The Philippines was named for the king of Spain, Felipe II, who lived from May 1527 – September 1598. His empire was described as “the empire on which the sun never sets” and included many territories in every continent known then to Europeans, and for a time, he was even the King of England and Ireland, when he was married to Queen Mary I.
Many of the provinces and cities in the Philippines bear Spanish names, such as Nueva Ecija, Nueva Viscaya, and Trinidad, as well as the names of the Catholic saints like San Isidro, San Pedro, San Rafael and Santa Rosa – just to name a few. Certain cities and provinces were also named after Spanish towns and cities like Madrid, Toledo, Valencia and Pamplona.
The Philippines did not just inherit the names of places. They also inherited their Spanish surnames – which had nothing to do with familial relations. So when someone tells you today that they are descended from Spanish ancestors because they have a Spanish surname, or that, “hey! we have the same last name, we’re related,” they just might be…well, wrong.

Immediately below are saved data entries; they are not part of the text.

Lemma faces_cancelled order n1 n2 nows id s i : is_Some (tasks s !! id) →
  faces (CancelTask order n1 n2 nows id s).2 i = cancels (λ i, i = id) (faces s) i.
Proof.
  intros [t Ht]. unfold CancelTask, mbind, M_bind, bind. pose proof (force_mem n1 n2 id TaskStatusCancelled s t Ht) as E.
  assert (faces (ForceUpdateTaskStatus n1 n2 id TaskStatusCancelled s).2 i = cancels (λ i, i = id) (faces s) i) as Es.
  { unfold faces. rewrite E. cbv beta. destruct (decide (i = id)) as [-> |Hi]; [|by rewrite lookup_insert_ne].
    by rewrite lookup_insert_eq, Ht. }
  destruct (ForceUpdateTaskStatus _ _ _ _ _) as [[[]|e] s']; [|exact Es]. rewrite faces_orphans. exact Es.
Qed.

Lemma viewed_CancelTask f t : is_Some (f (ID t)) →
  triple (viewed f) (op_range sch (λ order n1 n2, CancelTask order n1 n2 (λ _, n2) (ID t))) (λ _, viewed (cancels (λ i, i = ID t) f)).
Proof.
  intros Hf w Hw. unfold op_range. eapply (viewed_op f (cancels (λ i, i = ID t) f)); [|exact Hw].
  intros n1 n2 s Hs i. cbv beta. rewrite faces_cancelled, Hs; [done|].
  specialize (Hs (ID t)). unfold faces in Hs. rewrite <- Hs in Hf. by apply fmap_is_Some in Hf.
Qed.

Lemma viewed_cancel f t : is_Some (f (ID t)) →
  triple (viewed f) (cancelTaskInternal sch actor t) (λ _, viewed (cancels (λ i, i = ID t) f)).
Proof.
  intros Hf. unfold cancelTaskInternal, closeFeedbackWaitingSpan.
  apply (triple_bind _ _ _ (λ _, viewed f)); [destruct (bool_decide _); [apply viewed_event|by apply triple_ret]|intros ?].
  apply (triple_bind _ _ _ (λ _, viewed f)); [destruct (bool_decide _); [apply viewed_emit|by apply triple_ret]|intros ?].
  eapply triple_bind; [apply viewed_emit|intros ?; cbv beta].
  eapply triple_bind; [by apply viewed_CancelTask|]. cbv beta.
  intros [[]|e]; [|by apply triple_ret]. eapply triple_bind; [apply viewed_event|intros ?; cbv beta].
  apply (triple_bind _ _ _ (λ _, viewed (cancels (λ i, i = ID t) f)));
    [destruct (bool_decide _); [by apply triple_ret|apply viewed_emit]|intros ?; by apply triple_ret].
Qed.

(** A live instance of the routine. *)
Definition instance_of (routine : uuid) x : bool :=
  negb (bool_decide (x.2.1.1 = routine)) && bool_decide (spawn_tag routine ∈ x.2.1.2) && bool_decide (x.1 ∈ live_statuses).

Lemma viewed_children routine ts f : Forall (λ t, is_Some (f (ID t))) ts →
  triple (viewed f) (cancel_children sch actor routine ts)
    (λ _, viewed (cancels (λ i, i ∈ ID <$> filter (λ t, instance_of routine (face t) = true) ts) f)).
Proof.
  revert f. induction ts as [|t ts IH]; intros f Hf; [by apply triple_ret|].
  apply Forall_cons in Hf as [Ht Hf]. cbn [cancel_children]. change (_ && bool_decide (Status t ∈ _)) with (instance_of routine (face t)).
  rewrite filter_cons. destruct (instance_of routine (face t)) eqn:E.
  - rewrite decide_True by done. eapply triple_bind.
    { eapply triple_bind; [by apply viewed_cancel|]. intros ?. by apply (triple_ret _ _ (λ _, viewed (cancels (λ i, i = ID t) f))). }
    intros ?. cbv beta. eapply triple_conseq; [apply IH|done|].
    + eapply Forall_impl; [exact Hf|]. intros u Hu. simpl. destruct (decide _); [by rewrite fmap_is_Some|done].
    + intros ? w Hw i. rewrite (Hw i). rewrite fmap_cons. destruct (decide (i = ID t)) as [-> |Hi].
      * rewrite (decide_True (P := ID t ∈ ID t :: _)) by apply list_elem_of_here. destruct (decide _); [|done]. by destruct (f (ID t)).
      * apply decide_ext. rewrite elem_of_cons. naive_solver.
  - rewrite decide_False by done. apply (triple_bind _ _ _ (λ _, viewed f)); [by apply triple_ret|]. intros ?. by apply IH.
Qed.

(** The instances a cascade reaches: the live ones that are not archived. *)
Definition doomed (routine : uuid) f (i : uuid) : bool :=
  match f i with Some x => negb x.2.2 && instance_of routine x | None => false end.

Definition keyed f : Prop := ∀ i x, f i = Some x → x.2.1.1 = i.

Lemma elem_listed order s f i routine : (∀ i, faces s i = f i) → keyed f → (∀ i, i ∈ order ↔ is_Some (tasks s !! i)) →
  i ∈ ID <$> filter (λ t, instance_of routine (face t) = true) (ListTasks order false s) ↔ doomed routine f i = true.
Proof.
  intros Hs Hk Ho. unfold doomed. rewrite <- Hs. unfold faces. rewrite list_elem_of_fmap. split.
  - intros (t & -> & Ht). rewrite list_elem_of_filter in Ht. destruct Ht as [Hi Ht].
    unfold ListTasks in Ht. rewrite SortFunc_Permutation, list_elem_of_filter in Ht. destruct Ht as [[|Ha] Ht]; [done|].
    unfold range_tasks in Ht. apply list_elem_of_omap in Ht as (j & _ & Hj).
    assert (ID t = j) as -> by (apply (Hk j (face t)); by rewrite <- Hs; unfold faces; rewrite Hj).
    rewrite Hj. simpl. by rewrite Ha, Hi.
  - destruct (tasks s !! i) as [t|] eqn:Ht; [|done]. simpl. rewrite andb_true_iff, negb_true_iff. intros [Ha Hi].
    assert (ID t = i) as E by (apply (Hk i (face t)); by rewrite <- Hs; unfold faces; rewrite Ht).
    exists t. split; [done|]. rewrite list_elem_of_filter. split; [done|].
    unfold ListTasks. rewrite SortFunc_Permutation, list_elem_of_filter. split; [by right|].
    apply list_elem_of_omap. exists i. split; [by apply Ho|done].
Qed.

Lemma viewed_cascade routine f : keyed f →
  triple (viewed f) (cascadeCancelRoutineChildren sch actor routine) (λ _, viewed (cancels (λ i, doomed routine f i = true) f)).
Proof.
  intros Hk w Hw. unfold cascadeCancelRoutineChildren. rewrite bind_run. unfold read_range, read. cbn [fst snd].
  set (w1 := arrive sch w). assert (viewed f w1) as Hw1 by (intros i; unfold w1; cbn; rewrite alone; apply Hw).
  set (ts := ListTasks _ false _). assert (Forall (λ t, is_Some (f (ID t))) ts) as Hts.
  { apply Forall_forall. intros t Ht. unfold ts, ListTasks in Ht. rewrite SortFunc_Permutation, list_elem_of_filter in Ht.
    destruct Ht as [_ Ht]. apply list_elem_of_omap in Ht as (j & _ & Hj).
    specialize (Hw1 j). unfold faces in Hw1. rewrite Hj in Hw1. rewrite (Hk j (face t) (eq_sym Hw1) : ID t = j). by rewrite <- Hw1. }
  pose proof (viewed_children routine ts f Hts w1 Hw1) as Hc. intros i. rewrite (Hc i). apply decide_ext.
  apply elem_listed; [done|done|apply covers].
Qed.

Lemma stable_view f : stable sch (λ s, ∀ i, faces s i = f i).
Proof. intros b n s Hs i. rewrite alone. apply Hs. Qed.

Lemma viewed_enabled f id b : preserves (λ s, ∀ i, faces s i = f i) (op sch (λ n _, UpdateRoutineEnabled n id b)).
Proof.
  apply viewed_op. intros n1 n2 s Hs i. unfold UpdateRoutineEnabled.
  erewrite (faces_touches id); [apply Hs|apply touches_routine|by intros ?? ->].
Qed.

Lemma viewed_enabled_quiet f id b : triple (viewed f) (quiet sch (λ n _, UpdateRoutineEnabled n id b)) (λ _, viewed f).
Proof. eapply triple_bind; [apply (viewed_enabled f)|intros ?; by apply triple_ret]. Qed.

Lemma viewed_disable f t : triple (viewed f) (cascadeDisableRoutineIfLastLiveInstance sch actor t) (λ _, viewed f).
Proof.
  change (preserves (λ s, ∀ i, faces s i = f i) (cascadeDisableRoutineIfLastLiveInstance sch actor t)).
  unfold cascadeDisableRoutineIfLastLiveInstance. destruct (spawnedByRoutineID t) as [r|]; [|apply preserves_ret].
  apply preserves_bind; [apply preserves_read, stable_view|]. intros [u|e]; [|apply preserves_ret].
  destruct (negb (IsRoutine u)); [apply preserves_ret|]. destruct (_ || _); [apply preserves_ret|].
  apply preserves_bind; [intros w Hw; apply (stable_view f _ _ _ Hw)|]. intros ts. destruct (existsb _ _); [apply preserves_ret|].
  apply preserves_bind; [apply viewed_enabled|]. intros [?|?]; [|apply preserves_ret].
  apply preserves_bind; [apply preserves_emit|]. intros ?. apply viewed_event.
Qed.

Abbreviation cancelled_by t f e := (λ i, i = ID t ∨ (e = None ∧ IsRoutine t = true ∧ doomed (ID t) f i = true)).

Lemma doomed_rest t f i : keyed f →
  doomed (ID t) (cancels (λ i, i = ID t) f) i = true ↔ i ≠ ID t ∧ doomed (ID t) f i = true.
Proof.
  intros Hk. unfold doomed. destruct (decide (i = ID t)) as [-> |Hi]; [|naive_solver].
  split; [|naive_solver]. destruct (f (ID t)) as [x|] eqn:Ex; [|done]. simpl. unfold instance_of. cbn [as_cancelled snd].
  rewrite (Hk _ _ Ex), bool_decide_true by done. simpl. by rewrite andb_false_r.
Qed.

(** The cascade after the cancellation of the routine itself. *)
Lemma viewed_after t f : keyed f → triple (viewed (cancels (λ i, i = ID t) f))
  (if IsRoutine t then
     cascadeCancelRoutineChildren sch actor (ID t) ;;
     quiet sch (λ n _, UpdateRoutineEnabled n (ID t) false) ;;
     emit (UnregisterRoutine (ID t))
   else mret tt) (λ _, viewed (cancels (cancelled_by t f (@None store_error)) f)).
Proof.
  intros Hk. set (f1 := cancels (λ i, i = ID t) f). assert (keyed f1) as Hk1.
  { intros i x. unfold f1. destruct (decide (i = ID t)); [|apply Hk]. destruct (f i) as [y|] eqn:Ey; [|done].
    intros [= <-]. by apply (Hk _ _ Ey). }
  destruct (IsRoutine t).
  - eapply (triple_bind _ _ _ (λ _, _)); [by apply viewed_cascade|intros ?]. cbv beta.
    eapply triple_bind; [apply viewed_enabled_quiet|intros ?; cbv beta].
    intros w Hw i. simpl. rewrite (Hw i). pose proof (doomed_rest t f i Hk) as Hd.
    destruct (decide (doomed _ _ _ = true)) as [D|D]; destruct (decide (i = ID t ∨ _)) as [D'|D'];
      unfold f1; destruct (decide (i = ID t)); try (by naive_solver); by destruct (f i).
  - apply triple_ret. intros w Hw i. rewrite (Hw i). apply decide_ext. naive_solver.
Qed.

Lemma viewed_applyCancel t f : keyed f → is_Some (f (ID t)) →
  triple (viewed f) (applyCancel sch actor t) (λ e, viewed (cancels (cancelled_by t f e) f)).
Proof.
  intros Hk Ht. unfold applyCancel. eapply triple_bind; [by apply viewed_cancel|]. cbv beta. intros [e|].
  - apply triple_ret. intros w Hw i. rewrite (Hw i). apply decide_ext. naive_solver.
  - apply (triple_bind _ _ _ (λ _, viewed (cancels (λ i, i = ID t) f))).
    { destruct (bool_decide _); [apply viewed_emit|by apply triple_ret]. }
    intros ?. eapply triple_bind; [by apply viewed_after|intros ?; cbv beta].
    eapply triple_bind; [apply viewed_disable|intros ?; cbv beta]. by apply triple_ret.
Qed.

(** C15: Cancelling a task cancels it in memory and, when it is a routine whose
    cancellation was saved, every live instance it spawned that is not archived;
    no other task changes its status, whether the saves succeed or not. *)
Theorem applyCancel_spec tbl t w : store_wf tbl (w_store w) → tasks (w_store w) !! ID t = Some t →
  let (e, w') := applyCancel sch actor t w in
  ∀ i, faces (w_store w') i = cancels (cancelled_by t (faces (w_store w)) e) (faces (w_store w)) i.
Proof.
  intros Hwf Ht. pose proof (viewed_applyCancel t (faces (w_store w))) as Hc.
  unfold triple in Hc. specialize (λ H1 H2, Hc H1 H2 w (λ _, eq_refl)). destruct (applyCancel sch actor t w) as [e w'].
  apply Hc; [|unfold faces; by rewrite Ht]. intros i x. unfold faces. destruct (tasks _ !! i) as [u|] eqn:Hu; [|done].
  intros [= <-]. by apply (wf_ids _ _ Hwf).
Qed.
End cascade.

(** ** Concrete runs and interleavings *)

Module ExecuteRun.
#[local] Existing Instance text_uuid.
Import RunnerRun.

Definition waiting : Task := task <| Status := TaskStatusWaiting |> <| LastTestResult := "fail" |> <| TestFailCount := 2 |>.
Definition committing : Task := task <| Status := TaskStatusCommitting |>.

Definition answers : Execute.Answers := MkAnswers (λ m, (map_to_list m).*1) (λ _, true) (inl (MkErr "ensure" false false)) None
  (λ _, EmptyString) (λ p _ _ _, p).

(** The pipeline fails for want of a commit message. *)
Definition no_message : Execute.Answers := MkAnswers (λ m, (map_to_list m).*1) (λ _, true) (inl (MkErr "ensure" false false))
  (Some (MkErr "message" false false, true)) (λ _, EmptyString) (λ p _ _ _, p).


Lemma SubmitFeedback_spec_witness :
  feedback_refusal (tasks (w_store (world waiting [])) !! idA) "try again" = None ∧
  let (resp, w') := SubmitFeedback alone no_actor idA "try again" (world waiting []) in
  match feedback_refusal (tasks (w_store (world waiting [])) !! idA) "try again" with
  | Some refusal => resp = refusal ∧ w_store w' = w_store (world waiting []) ∧ w_effects w' = w_effects (world waiting [])
  | None =>
    ∃ t, tasks (w_store (world waiting [])) !! idA = Some t ∧
    ((resp = JSON 200 [("status", "resumed")] ∧
      w_effects w' = (w_effects (world waiting []) ++ [RunBackground idA "try again" (session_of t) true])%list ∧
      ∃ t', tasks (w_store w') !! idA = Some t' ∧ resumed t t') ∨
     (∃ e, resp = StoreError e 500 ∧ w_effects w' = w_effects (world waiting []) ∧ ¬ healthy (backend (w_store (world waiting [])))))
  end.
Proof.
  split; [vm_compute; reflexivity|].
  apply (SubmitFeedback_spec alone no_actor idA (λ _ _ _, eq_refl) "try again" (world waiting [])).
  intros t Ht. vm_compute in Ht. injection Ht as <-. vm_compute. reflexivity.
Defined.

The thing is, the Spaniards never fully intermarried with the natives in the Philippines as they did in Mexico, Venezuela, and their other former colonies. And according to verifiable archival documents, more than 90% of each town’s population were described as indio (or native Filipino) in most church records. During the Spanish period one could be described as a peninsulares or a Europeo Espanol, an insulares or a Filipino Espanol, sangley, a mestizo (usually mestizo Espanol or mestizo sangley), infieles, or the most common of all: an indio.
You see, in 1849, the Spanish Governor General Narciso Claveria produced the Catálogo Alfabético de Apellidos (“Alphabetical Catalogue of Surnames”) which listed, Spanish, Filipino and Hispanized Chinese words, names and numbers. This was designed to mainstream the collection of taxes and to stop the pre-colonial practice of Filipinos to take on whatever surname they wanted. There were just too many De Los Santos (“of the saints”), Del Rosarios (“of the rosary”), Bautists (“baptized”), de Jesus (“of Jesus”) and De la Cruz (“of the cross”) running about for them to be able to differentiate taxes between one family and another. So once it was enacted, people went by three names: their given name – mother’s surname – father’s surname. And without an ounce of Spanish blood in their veins, they immediately, thanks to the catálogo, became “Spanish.”
“During my visit to the majority of the provinces of these islands, I observed that the natives in general lack individual surnames, which distinguished them by families. They arbitrarily adopt the names of saints and this practice has resulted in the existence of thousands of individuals having the same surname. Likewise, I saw the resultant confusion with regard to the administration of justice, government, finance, and public order, and the far-reaching moral, civil and religious consequences to which this might lead, because the family names are not transmitted from the parents to their children, so that it is sometimes impossible to prove the degrees of consanguinity for purpose of marriage, rendering useless the parochial books which in Catholic countries are used for all kinds of transactions.
“For this purpose, a catalogue of family names has been compiled, including the indigenous names collected by the Reverend Fathers Provincial of the religious orders, and the Spanish surnames they have been able to acquire, along with those furnished by the vegetable and mineral kingdoms, geography, arts, etc. In view of the extreme usefulness and practicality of this measure, the time has come to issue a directive for the formation of a civil register, which may not only fulfill and ensure the said objectives, but may also serve as the basis for the statistics of the country, guarantee the collection of taxes, the regular performance of personal services, and the receipt of payment for exemptions. It likewise provides exact information of the movement of the population; thus avoiding unauthorized migrations, hiding taxpayers, and other abuses.
There were however, exceptions to this decree. According to Claveria:
“[f]amilies who can prove that they have kept for four generations their surname, even though it may be the name of a saint, but not those like de la Cruz, de los Santos, and some others which are so numerous that they would continue producing confusion, may pass them on to their descendants; the Reverend Fathers and the heads of provinces are advised to use their judgement in the implementation of this article.”
The only major exception to this catalog, of course, were the inclusion of surnames of Spanish nobility and government administrators.
One great impact of Claveria’s decree, while beneficial for the government in the collection of taxes, was the loss of family genealogy as families abandoned their original surnames prior to 1849 and adopted the Spanish surname given to them by the Spaniards.